__TO DO__.
What do the lines say, reproduced word for word, from the first of the entries below through the line bearing "(forall n, awaits n td'"?

__THE DATA__.
(** The routine of a thread changes and mentions no new waiter. *)
Lemma waiters_todo T sh t td td' :
  waiters T sh -> T !! t = Some td ->
  (forall n, awaits n td' -> awaits n td) -> (forall n, owes n td' -> owes n td /\ ~ owes n (tail td')) ->
  waiters (<[t := td']> T) sh.
Proof.
  intros H Ht HA HO.
  assert (forall x y, <[t := td']> T !! x = Some y -> exists y', T !! x = Some y' /\
    (forall n, awaits n y -> awaits n y') /\ (forall n, owes n y -> owes n y')) as Hold.
  { intros x y. rewrite lookup_insert_Some. intros [[<- <-]|[_ Hy]]; [|by eauto].
    exists td. split; [done|]. split; [done|]. intros n Hn. by apply HO. }
  constructor; try apply H.
  - intros x y n Hx Hn. destruct (Hold x y Hx) as (y' & Hy' & Ha & _). eapply (w_awaits _ _ H); eauto.
  - intros x x' y y' n Hx Hx' Hn Hn'. destruct (Hold x y Hx) as (z & Hz & Ha & _).
    destruct (Hold x' y' Hx') as (z' & Hz' & Ha' & _). eapply (w_awaits_one _ _ H); eauto.
  - intros x y n Hx Hn. destruct (Hold x y Hx) as (z & Hz & _ & Ho).
    destruct (w_owes _ _ H x z n Hz (Ho n Hn)) as (H1 & H2 & H3 & H4). repeat split; try done.
    apply lookup_insert_Some in Hx as [[<- <-]|[_ Hx]]; [by apply HO|]. by assert (y = z) as -> by congruence.
  - intros x x' y y' n Hx Hx' Hn Hn'. destruct (Hold x y Hx) as (z & Hz & _ & Ha).
    destruct (Hold x' y' Hx') as (z' & Hz' & _ & Ha'). eapply (w_owes_one _ _ H); eauto.
Qed.

(** The value of a semaphore changes that nobody may be signalled through. *)
Lemma waiters_value T VS L L' C n s v :
  waiters T (mkShared VS L C n) ->
  (forall m, s = Waiter m -> (forall c q, C !! c = Some q -> Waiter m ∉ q) /\
     forall t td, T !! t = Some td -> ~ owes m td) ->
  waiters T (mkShared (<[s := v]> VS) L' C n).
Proof.
  intros H Hs. constructor; cbn [sh_vals sh_conds sh_next]; try apply H.
  - intros m Hm. apply lookup_insert_is_Some. destruct (decide (s = Waiter m)); [by left|right].
    split; [done|]. by apply (w_sem _ _ H).
  - intros c q x Hq Hx. destruct (w_queue _ _ H c q x Hq Hx) as (m & -> & Hm & H0). exists m. repeat split; try done.
    rewrite lookup_insert_ne; [done|]. intros E. destruct (Hs m E) as [Hc _]. by destruct (Hc c q Hq).
  - intros t td m Ht Hm. destruct (w_owes _ _ H t td m Ht Hm) as (H1 & H2 & H3 & H4). repeat split; try done.
    cbn [sh_vals]. rewrite lookup_insert_ne; [done|]. intros E. destruct (Hs m E) as [_ Ho]. by destruct (Ho t td Ht).
Qed.

Lemma waiters_locks T VS L L' C n : waiters T (mkShared VS L C n) -> waiters T (mkShared VS L' C n).
Proof. intros H. constructor; apply H. Qed.

(** [Wait] creates a waiter. *)
Lemma waiters_new T VS L C n t td td' c q :
  waiters T (mkShared VS L C n) -> T !! t = Some td -> C !! c = Some q ->
  (forall m, awaits m td' -> m = n \/ awaits m td) -> (forall m, owes m td' -> owes m td /\ ~ owes m (tail td')) ->
  waiters (<[t := td']> T) (mkShared (<[Waiter n := 0]> VS) L (<[c := q ++ [Waiter n]]> C) (S n)).
Proof.
  intros H Ht Hc HA HO.
  assert (forall c q, C !! c = Some q -> Waiter n ∉ q) as Hf.
  { intros c' q' Hq' Hin. destruct (w_queue _ _ H c' q' _ Hq' Hin) as (m & [= <-] & Hm & _). cbn in Hm. lia. }
  constructor; cbn [sh_vals sh_conds sh_next].
  - intros m Hm. apply lookup_insert_is_Some. destruct (decide (m = n)) as [->|Hne]; [by left|right].
    split; [congruence|]. apply (w_sem _ _ H). cbn. lia.
  - intros c' q'. rewrite lookup_insert_Some. intros [[<- <-]|[_ Hq']]; [|by apply (w_nodup _ _ H c')].
    apply NoDup_app. split; [by apply (w_nodup _ _ H c)|]. split; [|apply NoDup_singleton].
    intros x Hx ->%list_elem_of_singleton. by apply (Hf c q).
  - intros c1 c2 q1 q2 x. rewrite !lookup_insert_Some.
    intros [[<- <-]|[Hn1 H1]] [[<- <-]|[Hn2 H2]]; rewrite ?elem_of_app, ?list_elem_of_singleton; try done.
    + intros [Hx| ->] Hx2; [by eapply (w_disjoint _ _ H c c2)|]. by destruct (Hf c2 q2).
    + intros Hx1 [Hx| ->]; [by eapply (w_disjoint _ _ H c1 c)|]. by destruct (Hf c1 q1).
    + by apply (w_disjoint _ _ H).
  - intros c' q' x Hq' Hx. assert (x = Waiter n \/ exists c0 q0, C !! c0 = Some q0 /\ x ∈ q0) as [->|(c0 & q0 & H0 & Hx0)].
    { apply lookup_insert_Some in Hq' as [[<- <-]|[_ Hq']]; [|by eauto].
      apply elem_of_app in Hx as [Hx|Hx%list_elem_of_singleton]; [by eauto|by left]. }
    + exists n. rewrite lookup_insert_eq. split_and!; [done|lia|done].
    + destruct (w_queue _ _ H c0 q0 x H0 Hx0) as (m & -> & Hm & Hv). cbn in Hm, Hv. exists m.
      split_and!; [done|lia|]. rewrite lookup_insert_ne; [done|]. intros [=]. lia.
  - intros x y m. rewrite lookup_insert_Some. intros [[<- <-]|[_ Hy]] Hm.
    + apply HA in Hm as [->|Hm]; [lia|]. pose proof (w_awaits _ _ H t td m Ht Hm). cbn in *. lia.
    + pose proof (w_awaits _ _ H x y m Hy Hm). cbn in *. lia.
  - assert (forall x y, T !! x = Some y -> ~ awaits n y) as Hna.
    { intros x y Hx Hn. pose proof (w_awaits _ _ H x y n Hx Hn). cbn in *. lia. }
    intros x x' y y' m. rewrite !lookup_insert_Some.
    intros [[<- <-]|[_ Hy]] [[<- <-]|[_ Hy']] Hm Hm'; [done| | |by eapply (w_awaits_one _ _ H)].
    + apply HA in Hm as [->|Hm]; [by destruct (Hna x' y')|by eapply (w_awaits_one _ _ H t x')].
    + apply HA in Hm' as [->|Hm']; [by destruct (Hna x y)|by eapply (w_awaits_one _ _ H x t)].
  - intros x y m Hx Hm.
    assert (exists z, T !! x = Some z /\ owes m z /\ ~ owes m (tail y)) as (z & Hz & Hmz & Hy).
    { apply lookup_insert_Some in Hx as [[<- <-]|[_ Hx]]; [exists td; by destruct (HO m Hm)|].
      exists y. split; [done|]. split; [done|]. by apply (w_owes _ _ H x y m). }
    destruct (w_owes _ _ H x z m Hz Hmz) as (H1 & H2 & _ & H4). cbn in H1, H2, H4.
    assert (m <> n) as Hne by lia. split; [lia|]. split; [rewrite lookup_insert_ne by congruence; done|]. split; [done|].
    intros c' q'. rewrite lookup_insert_Some. intros [[<- <-]|[_ Hq']]; [|by apply (H4 c')].
    rewrite elem_of_app, list_elem_of_singleton. intros [Hin|[=]]; [by apply (H4 c q)|done].
  - intros x x' y y' m. rewrite !lookup_insert_Some.
    intros [[<- <-]|[_ Hy]] [[<- <-]|[_ Hy']] Hm Hm'; [done| | |by eapply (w_owes_one _ _ H)].
    + apply HO in Hm as [Hm _]. by eapply (w_owes_one _ _ H t x').
    + apply HO in Hm' as [Hm' _]. by eapply (w_owes_one _ _ H x t).
Qed.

__PROBLEM SOLUTION__.
(** The routine of a thread changes and mentions no new waiter. *)
Lemma waiters_todo T sh t td td' :
  waiters T sh -> T !! t = Some td ->
  (forall n, awaits n td' -> awaits n td) -> (forall n, owes n td' -> owes n td /\ ~ owes n (tail td')) ->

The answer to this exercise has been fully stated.